§ Your assignment
Copy out every line of the records in which "Home" can be found.

(Dataset excerpts)
┏━━
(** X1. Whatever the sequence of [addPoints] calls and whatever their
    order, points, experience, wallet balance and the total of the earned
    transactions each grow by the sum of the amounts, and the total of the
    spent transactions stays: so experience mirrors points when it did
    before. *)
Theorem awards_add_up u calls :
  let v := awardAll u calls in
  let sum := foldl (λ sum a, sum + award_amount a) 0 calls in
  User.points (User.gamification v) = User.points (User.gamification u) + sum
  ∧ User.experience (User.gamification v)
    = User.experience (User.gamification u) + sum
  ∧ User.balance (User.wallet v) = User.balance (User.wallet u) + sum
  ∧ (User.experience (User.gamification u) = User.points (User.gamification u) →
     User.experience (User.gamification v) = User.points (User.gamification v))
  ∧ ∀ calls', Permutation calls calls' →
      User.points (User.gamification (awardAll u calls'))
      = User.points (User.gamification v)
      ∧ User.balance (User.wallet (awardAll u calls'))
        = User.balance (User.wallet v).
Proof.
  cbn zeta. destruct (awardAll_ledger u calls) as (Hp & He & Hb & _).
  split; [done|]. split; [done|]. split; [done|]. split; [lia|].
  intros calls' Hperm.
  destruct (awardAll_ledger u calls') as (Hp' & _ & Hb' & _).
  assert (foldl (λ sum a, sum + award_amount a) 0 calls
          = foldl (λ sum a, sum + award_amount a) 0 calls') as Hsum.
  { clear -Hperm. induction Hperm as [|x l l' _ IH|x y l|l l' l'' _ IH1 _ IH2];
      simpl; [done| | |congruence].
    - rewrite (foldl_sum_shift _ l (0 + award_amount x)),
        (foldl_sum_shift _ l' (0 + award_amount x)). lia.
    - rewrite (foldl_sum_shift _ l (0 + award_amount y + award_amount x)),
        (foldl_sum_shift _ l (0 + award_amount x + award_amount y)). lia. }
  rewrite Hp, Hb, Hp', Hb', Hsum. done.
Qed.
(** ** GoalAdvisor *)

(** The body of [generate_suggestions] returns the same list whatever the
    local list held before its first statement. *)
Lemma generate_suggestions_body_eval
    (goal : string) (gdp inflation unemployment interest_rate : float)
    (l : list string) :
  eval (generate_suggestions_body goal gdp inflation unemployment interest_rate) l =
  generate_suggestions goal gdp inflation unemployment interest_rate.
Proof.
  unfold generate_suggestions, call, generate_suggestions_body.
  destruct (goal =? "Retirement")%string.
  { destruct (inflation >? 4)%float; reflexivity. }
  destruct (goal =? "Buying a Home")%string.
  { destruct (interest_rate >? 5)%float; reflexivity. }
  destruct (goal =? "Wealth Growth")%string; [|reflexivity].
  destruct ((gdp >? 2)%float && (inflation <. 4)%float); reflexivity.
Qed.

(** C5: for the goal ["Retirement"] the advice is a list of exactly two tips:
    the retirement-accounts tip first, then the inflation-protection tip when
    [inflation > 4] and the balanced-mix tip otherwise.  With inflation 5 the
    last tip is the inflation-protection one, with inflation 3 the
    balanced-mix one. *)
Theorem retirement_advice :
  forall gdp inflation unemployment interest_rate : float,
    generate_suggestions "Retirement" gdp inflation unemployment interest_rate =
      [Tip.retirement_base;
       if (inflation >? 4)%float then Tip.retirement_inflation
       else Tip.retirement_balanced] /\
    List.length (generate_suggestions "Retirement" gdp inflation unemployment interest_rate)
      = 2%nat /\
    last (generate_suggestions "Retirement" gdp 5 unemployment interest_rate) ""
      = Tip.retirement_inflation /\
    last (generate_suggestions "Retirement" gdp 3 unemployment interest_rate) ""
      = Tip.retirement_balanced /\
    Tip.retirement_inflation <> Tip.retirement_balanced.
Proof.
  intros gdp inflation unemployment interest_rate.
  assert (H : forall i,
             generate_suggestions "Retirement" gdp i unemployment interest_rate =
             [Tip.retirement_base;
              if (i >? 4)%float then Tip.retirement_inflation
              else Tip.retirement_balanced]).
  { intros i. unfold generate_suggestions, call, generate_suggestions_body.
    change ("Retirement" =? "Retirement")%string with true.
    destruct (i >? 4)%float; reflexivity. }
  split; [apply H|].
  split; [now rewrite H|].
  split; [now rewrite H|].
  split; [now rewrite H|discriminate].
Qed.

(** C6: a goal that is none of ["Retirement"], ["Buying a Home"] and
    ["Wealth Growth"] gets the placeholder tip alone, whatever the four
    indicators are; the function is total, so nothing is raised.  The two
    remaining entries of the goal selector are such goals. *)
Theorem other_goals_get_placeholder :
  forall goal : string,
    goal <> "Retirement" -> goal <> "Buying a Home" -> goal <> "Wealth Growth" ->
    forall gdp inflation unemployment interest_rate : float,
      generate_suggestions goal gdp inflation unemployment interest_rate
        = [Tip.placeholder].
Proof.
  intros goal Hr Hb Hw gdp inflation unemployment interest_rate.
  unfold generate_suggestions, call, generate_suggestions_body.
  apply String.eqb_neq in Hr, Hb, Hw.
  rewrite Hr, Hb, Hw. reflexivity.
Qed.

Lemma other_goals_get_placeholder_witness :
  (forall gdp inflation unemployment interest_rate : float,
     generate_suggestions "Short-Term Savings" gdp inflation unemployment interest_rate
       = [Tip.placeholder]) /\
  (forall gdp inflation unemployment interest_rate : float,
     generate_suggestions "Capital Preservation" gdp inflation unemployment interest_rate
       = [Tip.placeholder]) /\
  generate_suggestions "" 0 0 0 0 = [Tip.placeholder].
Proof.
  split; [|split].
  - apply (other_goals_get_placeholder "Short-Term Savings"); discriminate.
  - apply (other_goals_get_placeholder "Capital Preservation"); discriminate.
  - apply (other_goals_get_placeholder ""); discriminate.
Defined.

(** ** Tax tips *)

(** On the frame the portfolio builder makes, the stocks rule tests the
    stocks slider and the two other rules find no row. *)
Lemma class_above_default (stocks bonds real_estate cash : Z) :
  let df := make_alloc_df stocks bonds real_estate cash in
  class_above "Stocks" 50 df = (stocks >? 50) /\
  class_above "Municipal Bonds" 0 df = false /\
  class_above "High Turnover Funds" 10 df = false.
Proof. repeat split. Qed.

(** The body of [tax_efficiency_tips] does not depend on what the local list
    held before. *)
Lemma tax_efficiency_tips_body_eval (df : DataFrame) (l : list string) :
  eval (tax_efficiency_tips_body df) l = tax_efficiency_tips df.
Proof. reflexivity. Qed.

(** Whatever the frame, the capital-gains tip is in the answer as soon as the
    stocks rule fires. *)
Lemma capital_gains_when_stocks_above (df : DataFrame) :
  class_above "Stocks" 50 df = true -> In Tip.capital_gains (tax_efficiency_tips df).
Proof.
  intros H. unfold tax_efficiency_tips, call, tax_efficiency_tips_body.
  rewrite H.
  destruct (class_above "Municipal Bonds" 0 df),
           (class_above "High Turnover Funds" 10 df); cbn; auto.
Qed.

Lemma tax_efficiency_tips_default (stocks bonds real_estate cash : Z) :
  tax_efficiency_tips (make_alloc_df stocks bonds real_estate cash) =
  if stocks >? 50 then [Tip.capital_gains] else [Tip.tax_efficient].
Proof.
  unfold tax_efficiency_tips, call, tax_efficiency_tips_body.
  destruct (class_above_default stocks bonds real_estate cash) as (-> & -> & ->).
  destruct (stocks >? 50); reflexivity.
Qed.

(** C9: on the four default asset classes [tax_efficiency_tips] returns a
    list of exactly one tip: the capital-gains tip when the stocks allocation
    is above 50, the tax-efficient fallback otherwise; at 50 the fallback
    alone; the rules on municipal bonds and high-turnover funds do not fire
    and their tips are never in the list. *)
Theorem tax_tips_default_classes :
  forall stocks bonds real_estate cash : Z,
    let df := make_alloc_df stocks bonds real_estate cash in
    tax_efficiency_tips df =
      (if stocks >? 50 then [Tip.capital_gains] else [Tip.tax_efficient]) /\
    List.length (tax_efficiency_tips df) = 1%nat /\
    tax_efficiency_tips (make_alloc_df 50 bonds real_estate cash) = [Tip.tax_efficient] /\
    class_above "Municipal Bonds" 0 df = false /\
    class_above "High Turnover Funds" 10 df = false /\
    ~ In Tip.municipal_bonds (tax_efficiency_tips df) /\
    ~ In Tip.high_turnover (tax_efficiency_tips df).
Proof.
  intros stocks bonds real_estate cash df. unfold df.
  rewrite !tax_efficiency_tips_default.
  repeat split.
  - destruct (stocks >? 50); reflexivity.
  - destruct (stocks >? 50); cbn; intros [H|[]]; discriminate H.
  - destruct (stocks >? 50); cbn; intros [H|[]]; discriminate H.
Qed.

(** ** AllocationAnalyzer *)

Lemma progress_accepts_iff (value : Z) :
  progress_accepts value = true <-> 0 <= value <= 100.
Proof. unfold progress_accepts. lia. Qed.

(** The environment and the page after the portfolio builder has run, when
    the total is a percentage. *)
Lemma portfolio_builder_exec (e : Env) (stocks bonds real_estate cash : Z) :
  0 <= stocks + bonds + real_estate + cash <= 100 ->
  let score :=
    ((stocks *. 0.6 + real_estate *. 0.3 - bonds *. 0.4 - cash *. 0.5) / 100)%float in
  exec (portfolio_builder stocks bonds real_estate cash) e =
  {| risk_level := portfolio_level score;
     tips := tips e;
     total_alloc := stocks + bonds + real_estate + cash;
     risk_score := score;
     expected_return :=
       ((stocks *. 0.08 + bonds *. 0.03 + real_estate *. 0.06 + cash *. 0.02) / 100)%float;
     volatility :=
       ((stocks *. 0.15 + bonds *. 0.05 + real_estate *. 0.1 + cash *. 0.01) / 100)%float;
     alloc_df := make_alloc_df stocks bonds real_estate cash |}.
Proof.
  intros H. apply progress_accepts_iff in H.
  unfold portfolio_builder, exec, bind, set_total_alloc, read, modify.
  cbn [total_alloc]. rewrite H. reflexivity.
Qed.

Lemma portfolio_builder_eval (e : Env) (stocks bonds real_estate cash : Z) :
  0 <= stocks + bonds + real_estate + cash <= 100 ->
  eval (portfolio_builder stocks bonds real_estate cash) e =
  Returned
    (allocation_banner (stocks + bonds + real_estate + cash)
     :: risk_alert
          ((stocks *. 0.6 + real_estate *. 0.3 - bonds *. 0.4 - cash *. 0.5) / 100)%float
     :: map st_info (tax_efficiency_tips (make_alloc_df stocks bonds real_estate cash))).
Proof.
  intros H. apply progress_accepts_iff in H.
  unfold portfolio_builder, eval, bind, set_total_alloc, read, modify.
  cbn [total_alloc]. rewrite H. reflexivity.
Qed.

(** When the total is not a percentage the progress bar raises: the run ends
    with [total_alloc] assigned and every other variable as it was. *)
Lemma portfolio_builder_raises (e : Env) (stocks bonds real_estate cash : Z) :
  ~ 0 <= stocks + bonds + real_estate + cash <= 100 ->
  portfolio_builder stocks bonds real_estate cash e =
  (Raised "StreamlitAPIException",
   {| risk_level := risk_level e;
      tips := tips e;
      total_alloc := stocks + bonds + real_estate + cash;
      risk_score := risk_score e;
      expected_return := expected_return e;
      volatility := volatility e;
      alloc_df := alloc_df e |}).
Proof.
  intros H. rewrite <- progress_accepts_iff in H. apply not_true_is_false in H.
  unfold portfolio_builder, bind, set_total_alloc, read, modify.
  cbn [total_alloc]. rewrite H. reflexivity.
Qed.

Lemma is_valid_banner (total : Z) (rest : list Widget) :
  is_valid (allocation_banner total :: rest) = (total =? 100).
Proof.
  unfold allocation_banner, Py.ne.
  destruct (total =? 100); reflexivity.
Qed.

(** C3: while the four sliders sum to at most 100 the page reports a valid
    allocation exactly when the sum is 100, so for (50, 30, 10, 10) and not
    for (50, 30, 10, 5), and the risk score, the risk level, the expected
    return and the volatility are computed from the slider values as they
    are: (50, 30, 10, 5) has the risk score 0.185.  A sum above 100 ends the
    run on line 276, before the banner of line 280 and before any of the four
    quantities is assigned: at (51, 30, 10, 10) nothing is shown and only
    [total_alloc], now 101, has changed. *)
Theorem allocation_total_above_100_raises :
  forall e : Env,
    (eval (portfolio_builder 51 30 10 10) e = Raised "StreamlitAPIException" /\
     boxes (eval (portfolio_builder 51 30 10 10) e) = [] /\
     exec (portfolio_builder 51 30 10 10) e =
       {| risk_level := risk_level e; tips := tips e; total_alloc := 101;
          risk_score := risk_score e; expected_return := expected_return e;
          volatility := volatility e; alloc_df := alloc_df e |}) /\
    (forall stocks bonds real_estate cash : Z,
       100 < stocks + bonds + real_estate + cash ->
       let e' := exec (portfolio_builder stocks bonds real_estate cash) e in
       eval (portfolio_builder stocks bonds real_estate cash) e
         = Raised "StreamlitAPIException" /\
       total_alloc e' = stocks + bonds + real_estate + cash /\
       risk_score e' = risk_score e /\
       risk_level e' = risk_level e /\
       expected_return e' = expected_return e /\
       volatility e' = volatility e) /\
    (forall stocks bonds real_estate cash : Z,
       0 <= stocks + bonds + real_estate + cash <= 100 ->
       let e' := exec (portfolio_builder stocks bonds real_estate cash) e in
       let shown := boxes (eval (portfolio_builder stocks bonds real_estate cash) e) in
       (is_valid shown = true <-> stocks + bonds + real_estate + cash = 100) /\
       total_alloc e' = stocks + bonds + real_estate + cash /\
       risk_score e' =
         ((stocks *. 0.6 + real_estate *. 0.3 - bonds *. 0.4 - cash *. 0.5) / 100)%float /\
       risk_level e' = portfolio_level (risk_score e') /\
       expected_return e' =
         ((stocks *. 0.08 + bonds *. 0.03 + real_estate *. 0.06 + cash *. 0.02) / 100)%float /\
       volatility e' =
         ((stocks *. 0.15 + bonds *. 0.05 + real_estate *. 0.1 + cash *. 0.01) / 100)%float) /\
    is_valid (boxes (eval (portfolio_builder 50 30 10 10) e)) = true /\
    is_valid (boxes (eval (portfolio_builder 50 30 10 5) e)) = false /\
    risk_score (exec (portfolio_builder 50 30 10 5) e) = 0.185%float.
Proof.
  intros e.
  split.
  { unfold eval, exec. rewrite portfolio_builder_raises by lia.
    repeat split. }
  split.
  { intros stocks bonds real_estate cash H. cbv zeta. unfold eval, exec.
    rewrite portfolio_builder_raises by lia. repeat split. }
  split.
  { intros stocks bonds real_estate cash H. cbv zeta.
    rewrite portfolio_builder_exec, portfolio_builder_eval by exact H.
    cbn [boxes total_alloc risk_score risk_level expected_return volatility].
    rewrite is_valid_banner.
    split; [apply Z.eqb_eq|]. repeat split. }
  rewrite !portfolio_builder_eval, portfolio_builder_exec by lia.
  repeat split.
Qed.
┗━━
§ Exercise result
  destruct (goal =? "Buying a Home")%string.
(** C6: a goal that is none of ["Retirement"], ["Buying a Home"] and
    goal <> "Retirement" -> goal <> "Buying a Home" -> goal <> "Wealth Growth" ->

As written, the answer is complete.